--- PROVIDED RECORDS Enclosed Below ---

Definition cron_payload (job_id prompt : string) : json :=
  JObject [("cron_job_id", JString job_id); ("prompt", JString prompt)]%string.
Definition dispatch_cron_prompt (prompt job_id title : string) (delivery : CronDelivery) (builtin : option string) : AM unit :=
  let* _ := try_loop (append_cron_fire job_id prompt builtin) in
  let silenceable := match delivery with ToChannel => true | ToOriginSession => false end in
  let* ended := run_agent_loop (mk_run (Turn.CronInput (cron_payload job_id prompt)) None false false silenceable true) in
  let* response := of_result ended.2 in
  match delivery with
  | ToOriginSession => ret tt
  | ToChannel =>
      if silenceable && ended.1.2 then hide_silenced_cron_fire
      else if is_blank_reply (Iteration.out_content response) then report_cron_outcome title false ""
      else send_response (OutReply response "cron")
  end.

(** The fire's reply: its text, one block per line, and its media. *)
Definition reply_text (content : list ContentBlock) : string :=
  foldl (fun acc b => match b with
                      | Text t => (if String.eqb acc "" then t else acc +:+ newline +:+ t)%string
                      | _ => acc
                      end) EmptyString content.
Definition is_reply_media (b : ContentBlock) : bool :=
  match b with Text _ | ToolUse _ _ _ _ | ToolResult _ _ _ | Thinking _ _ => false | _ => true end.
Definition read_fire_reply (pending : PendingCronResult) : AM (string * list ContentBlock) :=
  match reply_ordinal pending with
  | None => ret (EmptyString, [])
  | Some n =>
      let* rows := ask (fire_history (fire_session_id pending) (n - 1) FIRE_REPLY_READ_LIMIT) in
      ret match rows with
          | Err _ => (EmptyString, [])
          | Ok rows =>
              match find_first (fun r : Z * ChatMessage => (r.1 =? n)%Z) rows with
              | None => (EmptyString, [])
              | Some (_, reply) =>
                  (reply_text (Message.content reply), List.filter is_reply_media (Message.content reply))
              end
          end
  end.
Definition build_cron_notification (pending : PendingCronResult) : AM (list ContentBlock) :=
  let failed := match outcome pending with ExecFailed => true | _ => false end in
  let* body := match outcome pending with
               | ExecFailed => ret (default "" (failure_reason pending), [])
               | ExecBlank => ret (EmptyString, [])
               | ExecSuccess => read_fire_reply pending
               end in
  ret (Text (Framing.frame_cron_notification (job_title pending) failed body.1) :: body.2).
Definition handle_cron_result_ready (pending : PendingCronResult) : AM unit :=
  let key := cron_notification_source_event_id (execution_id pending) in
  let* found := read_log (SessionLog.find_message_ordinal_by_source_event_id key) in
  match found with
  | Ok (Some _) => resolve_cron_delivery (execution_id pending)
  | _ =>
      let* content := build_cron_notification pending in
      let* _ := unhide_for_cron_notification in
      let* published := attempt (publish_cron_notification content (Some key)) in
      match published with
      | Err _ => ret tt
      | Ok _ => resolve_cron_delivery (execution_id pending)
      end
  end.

--- End of Enclosed PROVIDED RECORDS ---
--- PROVIDED RECORDS Enclosed Below ---

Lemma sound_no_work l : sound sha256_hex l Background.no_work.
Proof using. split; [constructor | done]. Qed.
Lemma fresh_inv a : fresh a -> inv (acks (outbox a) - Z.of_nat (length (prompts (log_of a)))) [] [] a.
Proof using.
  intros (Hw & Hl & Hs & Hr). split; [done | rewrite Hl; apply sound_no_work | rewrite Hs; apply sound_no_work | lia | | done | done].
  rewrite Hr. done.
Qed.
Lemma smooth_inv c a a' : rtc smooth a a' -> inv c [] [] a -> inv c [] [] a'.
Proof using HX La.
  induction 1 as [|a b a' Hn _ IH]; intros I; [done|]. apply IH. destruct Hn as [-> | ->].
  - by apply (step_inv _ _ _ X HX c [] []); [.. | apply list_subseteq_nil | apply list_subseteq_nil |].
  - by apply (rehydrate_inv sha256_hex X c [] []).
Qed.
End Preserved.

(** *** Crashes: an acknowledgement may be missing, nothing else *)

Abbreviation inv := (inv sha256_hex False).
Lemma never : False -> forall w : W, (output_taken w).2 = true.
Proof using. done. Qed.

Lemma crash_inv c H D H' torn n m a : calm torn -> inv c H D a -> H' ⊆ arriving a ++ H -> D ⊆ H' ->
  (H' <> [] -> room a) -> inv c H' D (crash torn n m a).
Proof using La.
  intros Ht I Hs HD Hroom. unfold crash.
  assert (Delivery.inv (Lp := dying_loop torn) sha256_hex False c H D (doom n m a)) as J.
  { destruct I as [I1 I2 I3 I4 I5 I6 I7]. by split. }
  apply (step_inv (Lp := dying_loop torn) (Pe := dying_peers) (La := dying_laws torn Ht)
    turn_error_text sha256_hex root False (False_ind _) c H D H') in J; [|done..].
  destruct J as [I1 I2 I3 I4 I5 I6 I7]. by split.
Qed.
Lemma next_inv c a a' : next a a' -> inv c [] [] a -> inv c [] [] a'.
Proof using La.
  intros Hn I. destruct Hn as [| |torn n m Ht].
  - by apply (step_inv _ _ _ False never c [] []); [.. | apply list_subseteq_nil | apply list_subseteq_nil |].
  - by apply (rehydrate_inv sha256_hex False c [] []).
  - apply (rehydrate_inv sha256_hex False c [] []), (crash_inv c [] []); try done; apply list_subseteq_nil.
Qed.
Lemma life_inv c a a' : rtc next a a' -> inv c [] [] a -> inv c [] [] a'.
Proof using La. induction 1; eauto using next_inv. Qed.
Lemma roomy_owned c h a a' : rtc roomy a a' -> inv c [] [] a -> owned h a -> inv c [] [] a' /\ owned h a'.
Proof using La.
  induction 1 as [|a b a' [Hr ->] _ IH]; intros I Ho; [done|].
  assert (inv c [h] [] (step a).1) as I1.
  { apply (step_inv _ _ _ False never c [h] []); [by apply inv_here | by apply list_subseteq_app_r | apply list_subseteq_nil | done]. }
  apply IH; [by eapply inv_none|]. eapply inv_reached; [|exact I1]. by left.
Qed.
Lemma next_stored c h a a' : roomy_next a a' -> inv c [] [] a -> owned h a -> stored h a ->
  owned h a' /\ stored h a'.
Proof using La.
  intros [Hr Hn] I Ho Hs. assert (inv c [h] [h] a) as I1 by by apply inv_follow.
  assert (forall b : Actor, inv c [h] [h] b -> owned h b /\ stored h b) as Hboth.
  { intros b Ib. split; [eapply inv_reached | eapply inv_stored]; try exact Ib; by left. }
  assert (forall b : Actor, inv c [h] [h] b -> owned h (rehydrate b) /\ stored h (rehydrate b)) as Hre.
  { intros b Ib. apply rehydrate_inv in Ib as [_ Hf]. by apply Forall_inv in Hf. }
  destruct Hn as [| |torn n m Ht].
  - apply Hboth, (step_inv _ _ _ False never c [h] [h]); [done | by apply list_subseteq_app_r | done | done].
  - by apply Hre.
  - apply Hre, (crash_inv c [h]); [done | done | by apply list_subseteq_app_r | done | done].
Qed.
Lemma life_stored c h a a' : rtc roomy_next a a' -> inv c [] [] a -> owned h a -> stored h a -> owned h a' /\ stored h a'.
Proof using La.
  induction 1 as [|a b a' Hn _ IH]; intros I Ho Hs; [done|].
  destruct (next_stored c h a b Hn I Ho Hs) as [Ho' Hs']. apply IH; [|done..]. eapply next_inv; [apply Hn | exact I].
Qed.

--- End of Enclosed PROVIDED RECORDS ---

ACTIVITY → For the word "never", find all matching lines in the entries above and copy them out.

COMPLETED TASK →
Lemma never : False -> forall w : W, (output_taken w).2 = true.
  - by apply (step_inv _ _ _ False never c [] []); [.. | apply list_subseteq_nil | apply list_subseteq_nil |].
  { apply (step_inv _ _ _ False never c [h] []); [by apply inv_here | by apply list_subseteq_app_r | apply list_subseteq_nil | done]. }
  - apply Hboth, (step_inv _ _ _ False never c [h] [h]); [done | by apply list_subseteq_app_r | done | done].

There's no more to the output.